Ona uzun uzun yazarak, “Yıldızlar, Çizgiler ve Ötesi” köşesinde, çok “tarafsız” durduğunu, tezkere konusunda Washington’daki görüşleri hiç yorumsuz aktararak, Türkiye’de “savaş yanlısı” çizgiyi farkında olmadan desteklediğini öne sürdüm.

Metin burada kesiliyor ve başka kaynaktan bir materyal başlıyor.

(** Sub-opcodes of a BCOND word. *)
Definition decode_bcond (v : Z) : OpCode :=
  let i := Z.land v 0x1f0000 in
  if i =? 0 then OP_BLTZ
  else if i =? 0x10000 then OP_BGEZ
  else if i =? 0x100000 then OP_BLTZAL
  else if i =? 0x110000 then OP_BGEZAL
  else OP_UNIMP.

(** [v] is the instruction word as an [unsigned int]. *)
Definition Decode (v : Z) : result Instruction :=
  let rs := Z.land (Z.shiftr v 21) 0x1f in
  let rt := Z.land (Z.shiftr v 16) 0x1f in
  let rd := Z.land (Z.shiftr v 11) 0x1f in
  '(op, format) ← aget opTable (Z.land (Z.shiftr v 26) 0x3f);
  let extra :=
    match format with
    | IFMT =>
        let extra := Z.land v 0xffff in
        if negb (Z.land extra 0x8000 =? 0) then wrap32 (Z.lor extra 0xffff0000) else extra
    | RFMT => Z.land (Z.shiftr v 6) 0x1f
    | JFMT => Z.land v 0x3ffffff
    end in
  op ← match op with
       | SPECIAL => aget specialTable (Z.land v 0x3f)
       | BCOND => Ok (decode_bcond v)
       | _ => Ok op
       end;
  Ok (mkInstr v op rs rt rd extra).

(** ** Multiplication *)

(** The loop over the bits of [a]: [n] iterations are left. *)
Fixpoint Mult_loop (n : nat) (a bHi bLo hi lo : Z) : Z * Z :=
  match n with
  | O => (hi, lo)
  | S n =>
      let odd := negb (Z.land a 1 =? 0) in
      let lo' := if odd then u32 (lo + bLo) else lo in
      let hi' := if odd then u32 ((if lo' <? bLo then u32 (hi + 1) else hi) + bHi) else hi in
      if odd && (Z.land (u32 a) 0xfffffffe =? 0) then (hi', lo')
      else
        let bHi := u32 (Z.shiftl bHi 1) in
        let bHi := if negb (Z.land bLo 0x80000000 =? 0) then Z.lor bHi 1 else bHi in
        Mult_loop n (Z.shiftr a 1) bHi (u32 (Z.shiftl bLo 1)) hi' lo'
  end.
(** C18: loads and stores.  LB and LH sign extend, LBU and LHU zero extend, LW
    takes the word; the register is written one instruction later.  SB, SH and
    SW change exactly the bytes of the access.  An address that does not
    translate traps, with the exception of the translation and the address in
    BadVAddr. *)
Theorem exec_memory be m i pc :
  wf_machine m → wf_translation m → wf_instr i →
  let a := wrap32 (R m (rs i) + extra i) in
  (∀ size ext, isa_load (opCode i) = Some (size, ext) →
     exec be m i pc =
     match Translate_spec m a size false with
     | (Phys p, m') => Ok (Next m' pc (rt i)
         (ext (take (Z.to_nat size) (drop (Z.to_nat p) (mainMemory m)))))
     | (Fault e, m') => raise m' e a
     end) ∧
  (∀ size, isa_store (opCode i) = Some size →
     exec be m i pc =
     match Translate_spec m a size true with
     | (Phys p, m') =>
         Ok (Next (set_memory m' (store (mainMemory m) p size (R m (rt i)))) pc 0 0)
     | (Fault e, m') => raise m' e a
     end).
Proof.
  intros Hm Ht [Hrs Hrt Hrd He _ _] a. pose proof (wf_mem_byte _ Hm) as Hb.
  pose proof (wf_mem_length _ Hm) as Hl.
  split; [intros size ext Hi|intros size Hi]; destruct (opCode i) eqn:Ho; try discriminate Hi;
    injection Hi; intros; subst; exec_open; unfold read_or_return, write_or_return; fold a.
  3,4: destruct (Z.eqb_spec (Z.land a 1) 0) as [Hz|Hz]; cbv iota beta; cbn [negb];
    [|by rewrite raise_misaligned by (done || by right; left)].
  5: destruct (Z.eqb_spec (Z.land a 3) 0) as [Hz|Hz]; cbv iota beta; cbn [negb];
    [|by rewrite raise_misaligned by (done || by right; right)].
  all: rewrite ?ReadMem_spec, ?WriteMem_spec
         by (done || by (left + (right; left) + (right; right))).
  all: match goal with |- context [Translate_spec ?x ?y ?s ?w] =>
         destruct (Translate_spec x y s w) as [[e|p] m'] eqn:Htr end;
       [unfold raise; by match goal with |- context [RaiseException ?x ?y] =>
          destruct (RaiseException x y) end|];
       apply Translate_spec_phys in Htr as Hp; [|by (left + (right; left) + (right; right))];
       apply Translate_spec_frame in Htr as (-> & _); try done;
       cbn [mbind result_bind]; unfold load; cbn [Z.eqb Pos.eqb]; cbv beta iota zeta;
       cbn [is_OP_LB is_OP_LH]; rewrite ?andb_true_r, ?andb_false_r; try done; do 2 f_equal.
  - apply lb_value, byte_range; [done|lia].
  - apply lb_value, byte_range; [done|lia].
  - apply lh_value, half_range; [done|lia..].
  - pose proof (half_range (mainMemory m) p Hb ltac:(lia) ltac:(lia)).
    change 0xffff with (Z.ones 16). rewrite Z.land_ones by lia. by apply Z.mod_small.
Qed.

(** ** Programs to try the properties on *)

(** A machine about to execute [word], with [a] in R1 and [b] in R2. *)
Definition demo_cpu (word a b : Z) : Machine :=
  setR (setR (setR (set_memory demo_machine (store (mainMemory demo_machine) 768 4 word))
    1 a) 2 b) NextPCReg 4.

Ben hâlâ yeni yetmeydim ve Yasemin’e haksız bir eleştiri getiriyordum. Onun köşesinde yapmaya çalıştığı, “olması gerektiği gibi” gazetecilikti. Kendi görüşleriyle eğip bükmeden, Washington’un havasını, tavrını, orada ne olup bittiği aktarıyordu.
Bugün fena hâlde eksikliğini çektiğimiz “gerçek dış haberci” çizgisindeydi.
Yasemin, hiç de alınmadı; oturdu uzun uzun cevaplar yazdı, kendisini, gazetecilikteki duruşunu anlatmaya çalıştı.
Aradan gene yıllar geçti; 2007’de, bu sefer Büyükanıt’ın Genelkurmay başkanlığı döneminde yükselen tansiyon ile beraber muhtıraya giden süreçte Yasemin ile yazışmaya başladık.
Ondan özür diledim o zaman; 2003’te hata ettiğimi, ayrıca muhtıra konusunda hiç de “tarafsız” davranmadığını yazdım ona.
O zamanlar, gazetecilikten kopmuş, akademik hayatın başında bocalıyordum; bir kere gazeteci, her zaman gazeteci derler ya, bir kere gazeteciliğin tozunu yutan, uzağında da kalamıyor.
Yasemin, Taraf’ta yazmama önayak oldu; böylece her bakımdan da, kaderimi değiştirdi.
Taraf’ın ilk çıktığı yıllarda, sürekli Budapeşte’den ona yazıp durup, “gazete öyle olsa böyle olsa” yorumları yaptığımı şimdi, yüzüm kızararak anımsıyorum.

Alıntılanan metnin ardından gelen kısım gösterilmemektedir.